I passed a dreaded kidney stone yesterday. I haven't had one of those darn things since before I was pregnant with Madi. I just kinda figured that the pregnancy had fixed whatever was wrong with that and helped bring my other illness out. But it doesn't seem to be the case. When I went to deliver Madi and had the complications, they elected to do a c-section. They found then that my placenta has calcified. I am guessing this is why the stones has stopped during the pregnancy. But still I haven't had one until now at least. Those things are painful. Before, when I was getting them, I was having them at least every 2 months. I hope to goodness it doesn't get like that again. Idon[t know if my body has an over-abundance of calcium or what. The thing is I also take calcium supplements daily because the medications that I am on can apparently deplete my supply. In fact, this is why they have me do bone density scans.

Enough about my medical crap, it seems there is always something going on! Nothing too serious, just enough to keep us on our toes! Later!

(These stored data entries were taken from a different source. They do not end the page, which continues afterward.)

Definition ffmpeg_failed_run : result (string * list string) * State :=
  process_video ffmpeg_fails_env no_errors (JString "Hello world")
                [JString "urlA"; JString "urlB"] boot.

Definition unavailable_run : result (string * list string) * State :=
  process_video picky_env no_errors (JString "Hello world")
                [JString "urlA"; JString "urlX"] boot.

Definition two_links : request :=
  Json (JObject [("prompt", JString "Hello world");
                 ("links", JArray [JString "urlA"; JString "urlB"])]).

Definition delivered_run : result response * State :=
  generate_video (fair_env hello_world) no_errors two_links boot.

Definition one_download : result (string * string) * State :=
  download_youtube_video (fair_env hello_world) (JString "urlA") boot.

Definition failed_answer : result response * State :=
  generate_video ffmpeg_fails_env no_errors two_links boot.

(** The list [job_paths] in another order, with a path twice. *)
Definition job_paths_shuffled : list string :=
  ["/tmp/d"; "/tmp/w/narration.mp3"; "/tmp/w"; "/tmp/d/clip.mp4"; "/tmp/d"].

End MoreScenarios.

(** ** Results about the caption compiler *)

Module CaptionFacts.
Import Caption.

Lemma clean_text_allowed (x : string) : all_chars allowed (clean_text x) = true.
Proof.
  induction x as [|c x IH]; simpl; [reflexivity|].
  destruct (allowed c) eqn:Hc; simpl; [rewrite Hc|]; exact IH.
Qed.

Lemma clean_text_fixed (x : string) :
  all_chars allowed x = true -> clean_text x = x.
Proof.
  induction x as [|c x IH]; simpl; [reflexivity|].
  intros [Hc Hx]%andb_prop. rewrite Hc, (IH Hx). reflexivity.
Qed.

(** C6: the sanitizer is idempotent and its output only has characters of
    the class [A-Za-z0-9,.?! ], for every input string. *)
Theorem clean_text_idempotent_allow_set (x : string) :
  clean_text (clean_text x) = clean_text x
  /\ all_chars allowed (clean_text x) = true.
Proof.
  split.
  - apply clean_text_fixed, clean_text_allowed.
  - apply clean_text_allowed.
Qed.

Lemma filters_flat str_float (segments : list segment) :
  filters str_float segments
  = map (filter_text str_float) (transcript_words segments).
Proof.
  unfold transcript_words.
  induction segments as [|s segments IH]; simpl; [reflexivity|].
  rewrite IH, map_app. reflexivity.
Qed.

(** C5: the filter that [create_subtitle_filter] returns is the drawtext
    instructions of all the words of the transcript, one per word, segment
    by segment and word by word, joined by commas; there are as many
    instructions as words; and a word that the sanitizer empties has its
    instruction, with [text='']. *)
Theorem create_subtitle_filter_one_per_word str_float
    (segments : list segment) :
  let all_words :=
    flat_map (fun segment =>
                match words segment with Some ws => ws | None => [] end)
             segments in
  let instruction (w : word_info) :=
    "drawtext=font='Arial':text='" +:+ clean_text (word w)
    +:+ "':fontsize=60:fontcolor=white:bordercolor=black:borderw=2:x=(w-text_w)/2:y=(h-text_h)/2:enable='between(t,"
    +:+ str_float (start w) +:+ "," +:+ str_float (end_ w) +:+ ")'" in
  create_subtitle_filter str_float segments
  = String.concat "," (map instruction all_words)
  /\ length (map instruction all_words)
     = sum_list (map (fun segment =>
                        match words segment with
                        | Some ws => length ws
                        | None => 0
                        end) segments)
  /\ (forall w, clean_text (word w) = "" ->
        instruction w
        = "drawtext=font='Arial':text='':fontsize=60:fontcolor=white:bordercolor=black:borderw=2:x=(w-text_w)/2:y=(h-text_h)/2:enable='between(t,"
          +:+ str_float (start w) +:+ "," +:+ str_float (end_ w) +:+ ")'").
Proof.
  intros all_words instruction. split; [|split].
  - unfold create_subtitle_filter. f_equal. subst all_words.
    induction segments as [|segment segments IH]; simpl; [reflexivity|].
    rewrite IH, List.map_app. reflexivity.
  - rewrite length_map. subst all_words.
    induction segments as [|segment segments IH]; simpl; [reflexivity|].
    rewrite length_app, IH. destruct (words segment); reflexivity.
  - intros w Hw. subst instruction. simpl. rewrite Hw. reflexivity.
Qed.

Thursday, October 06, 2005

Hello Hello

Just popping in once again to let everyone know that I am doing well. Madi is doing excellent and Rollie is hanging in there too! The doctor started me back up on a portion of my chemo drugs because my white blood cell count is back up and running. We are starting to get some cooler weather around here and it is really making me feel like an old lady. My bones creak and my muscles ache. I do not look forward to the winter! Later

Thursday, September 22, 2005

Slowly, One By One

It's have been a ling time again! I actually have some updates. Healthwise: a couple of weeks ago my white blood count dropped really low so my doctor took me off all of my chemo. I am off of it until I see him again in a few weeks. Also, Madi had her first "sick visit" to the doctor. She was put on antibiotics and she is doing great now. That stuff really kicked in quick! I took a trip to St.Louis for 3 nights for the National Conference on Criminal Behavior and Addiction. It was great, but I HATED being away from my husband and daughter. Nothing else really new! Please keep me in your thoughts, I have noticed the last few months, my hair is starting to really thin out. I don't know if it's the chemo or what. I know it is really superficial and stupid, but I was so happy when my hair wasn't falling out from the chemo. After everything I've dealt with I think my hair falling out would be the hardest for me to deal with. I don't want to deal with the other people. Right now, people can look at me and think there is nothing wrong, if my hair is gone, I will go back to getting those sympathy looks and comments. I don't want that! Later.

Tuesday, August 30, 2005

Life Is Passing Us By

Sometimes you just get so busy it seems that life just passes us on by. I haven't posted in a long time it seems. I haven't really been doing anything different...just the usual like family and work and family and work. I did find out yesterday that I will be away for 3 nights in September for a conference in St.Louis. I am excited, but I will miss my husband and daughter so much! Health wise everything is still just chugging forward I guess. The doc is still backing me off the steriods but he hasn't lower my chemo pill dosage yet. Hopefully, that will come soon. Well, not much else to catch up on...later.